Efforts to control eutrophication of water resources in agriculturally dominated ecosystems have focused on managing on-farm activities to reduce nutrient loss; however, another management measure for improving water quality is adoption of environmental performance criteria (or 'outcome-based standards'). Here, we review approaches for setting environmental quality criteria for nutrients, summarize approaches developed in Canada for setting 'ideal' and 'achievable' nutrient criteria for streams in agricultural watersheds, and consider how such criteria could be applied. As part of a 'National Agri-Environmental Standards Initiative', the Government of Canada committed to the development of non-regulatory environmental performance standards that establish total P (TP) and total N (TN) concentrations to protect ecological condition of agricultural streams.

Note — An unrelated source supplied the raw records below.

Lemma contains_nocase_like (q t : Py.str) :
  contains_nocase q t -> contains_like q t.
Proof.
  intros (a & q' & b & Ht & Hq). exists a, q', b. split; [exact Ht|].
  clear Ht. revert q Hq.
  induction q' as [|d q' IH]; intros [|c q] Hq; try discriminate.
  - reflexivity.
  - simpl in Hq. injection Hq as Hd Hq. simpl. rewrite (IH q Hq).
    f_equal. clear IH Hq.
    assert (Hl : forall x, (90 < x)%N -> lower x = x).
    { intros x Hx. unfold lower.
      destruct (N.leb_spec x 90); [lia|]. rewrite andb_false_r.
      reflexivity. }
    assert (Hr : forall x, (x <= 122)%N -> read x = x).
    { intros x Hx. unfold read.
      destruct (N.eqb_spec x 65534), (N.eqb_spec x 65535); (lia || reflexivity). }
    assert (Hb : forall x, (lower x <= 122)%N -> (x <= 122)%N).
    { intros x. unfold lower.
      destruct ((65 <=? x)%N && (x <=? 90)%N); lia. }
    destruct (N.le_gt_cases c 122) as [Hc|Hc].
    + rewrite (Hr c Hc), (Hr d); [exact Hd|]. apply Hb. rewrite Hd.
      unfold lower.
      destruct (N.leb_spec 65 c), (N.leb_spec c 90); cbn [andb]; lia.
    + rewrite (Hl c) in Hd by lia.
      assert (d = c) as ->; [|reflexivity].
      unfold lower in Hd.
      destruct (N.leb_spec 65 d), (N.leb_spec d 90); cbn [andb] in Hd; lia.
Qed.

(** A text that starts with [q], as [LIKE] compares characters, matches
    the pattern [q%], whatever wildcards [q] holds. *)
Lemma matches_prefix (q q' b : Py.str) :
  List.map (fun c => lower (read c)) q'
  = List.map (fun c => lower (read c)) q ->
  matches (q ++ [37%N]) (q' ++ b) = true.
Proof.
  revert q'. induction q as [|c q IH]; intros [|d q'] Hq; try discriminate.
  - apply matches_percent.
  - simpl in Hq. injection Hq as Hd Hq.
    change ((c :: q) ++ [37%N]) with (c :: (q ++ [37%N])).
    change ((d :: q') ++ b) with (d :: (q' ++ b)).
    cbn [matches]. destruct (c =? 37)%N.
    + cbn [any_suffix]. rewrite (any_suffix_here _ _ (IH q' Hq)).
      apply orb_true_r.
    + rewrite (IH q' Hq), andb_true_r. apply orb_true_iff. right.
      apply N.eqb_eq. congruence.
Qed.

(** Without wildcards in [q], a text that matches [q%] starts with [q],
    as [LIKE] compares characters. *)
Lemma matches_prefix_inv (q t : Py.str) :
  37%N ∉ q -> 95%N ∉ q ->
  matches (q ++ [37%N]) t = true ->
  exists q' b,
    t = q' ++ b
    /\ List.map (fun c => lower (read c)) q'
       = List.map (fun c => lower (read c)) q.
Proof.
  revert t. induction q as [|c q IH]; intros t Hp Hu Hm.
  - exists [], t. split; reflexivity.
  - apply not_elem_of_cons in Hp, Hu. destruct Hp as [Hc Hp], Hu as [Hc' Hu].
    change ((c :: q) ++ [37%N]) with (c :: (q ++ [37%N])) in Hm.
    cbn [matches] in Hm.
    destruct (N.eqb_spec c 37); [congruence|].
    destruct t as [|d t]; [discriminate|].
    apply andb_true_iff in Hm. destruct Hm as [Hcd Hm].
    destruct (N.eqb_spec c 95); [congruence|]. simpl in Hcd.
    apply N.eqb_eq in Hcd.
    destruct (IH t Hp Hu Hm) as (q' & b & -> & Hq').
    exists (d :: q'), b. split; [reflexivity|]. simpl. congruence.
Qed.

Lemma c_str_id (s : Py.str) : 0%N ∉ s -> c_str s = s.
Proof.
  induction s as [|c s IH]; simpl; [reflexivity|].
  intros H. apply not_elem_of_cons in H. destruct H as [Hc Hs].
  destruct (N.eqb_spec c 0); [congruence|]. rewrite (IH Hs). reflexivity.
Qed.

Lemma like_contains (q t : Py.str) :
  0%N ∉ q ->
  contains_like q (c_str t) -> like t (lit "%" ++ q ++ lit "%") = true.
Proof.
  intros H0 (a & q' & b & Ht & Hq). unfold like. rewrite Ht.
  change (lit "%" ++ q ++ lit "%") with (37%N :: (q ++ [37%N])).
  rewrite c_str_id.
  2:{ apply not_elem_of_cons. split; [discriminate|].
      intros Hin. apply elem_of_app in Hin. destruct Hin as [Hin|Hin];
        [exact (H0 Hin)|].
      apply list_elem_of_singleton in Hin. discriminate Hin. }
  cbn [matches N.eqb Pos.eqb]. apply any_suffix_app, any_suffix_here.
  apply matches_prefix. exact Hq.
Qed.

Lemma like_contains_inv (q t : Py.str) :
  0%N ∉ q -> 37%N ∉ q -> 95%N ∉ q ->
  like t (lit "%" ++ q ++ lit "%") = true -> contains_like q (c_str t).
Proof.
  intros H0 Hp Hu. unfold like.
  change (lit "%" ++ q ++ lit "%") with (37%N :: (q ++ [37%N])).
  rewrite c_str_id.
  2:{ apply not_elem_of_cons. split; [discriminate|].
      intros Hin. apply elem_of_app in Hin. destruct Hin as [Hin|Hin];
        [exact (H0 Hin)|].
      apply list_elem_of_singleton in Hin. discriminate Hin. }
  cbn [matches N.eqb Pos.eqb]. intros Hm.
  destruct (any_suffix_split _ _ Hm) as (a & t1 & Ht & Hm1).
  destruct (matches_prefix_inv _ _ Hp Hu Hm1) as (q' & b & -> & Hq).
  exists a, q', b. split; assumption.
Qed.

Lemma utf8_length_app (a b : Py.str) :
  utf8_length (a ++ b) = utf8_length a + utf8_length b.
Proof.
  unfold utf8_length. induction a as [|c a IH]; simpl; [lia|].
  rewrite IH. lia.
Qed.

Lemma utf8_length_pattern (q : Py.str) :
  utf8_length (lit "%" ++ q ++ lit "%") = utf8_length q + 2.
Proof.
  rewrite !utf8_length_app. change (utf8_length (lit "%")) with 1. lia.
Qed.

Application of four approaches for defining ideal standards using only chemistry data resulted in values for TP and TN spanning a relatively narrow range of concentrations within a given ecoregion. Cross-calibration of these chemically derived standards with information on biological condition resulted in recommendations for TP and TN that would likely protect aquatic life from adverse effects of eutrophication. Non-point source water quality modelling was then conducted in a specific watershed to estimate achievable standards, i.e. chemical conditions that could be attained using currently available and recommended management practices. Our research showed that, taken together, short-term achievable standards and ultimate ideal standards could be used to set policy targets that should, if realized, lower N and P concentrations in Canadian agricultural streams and improve biotic condition.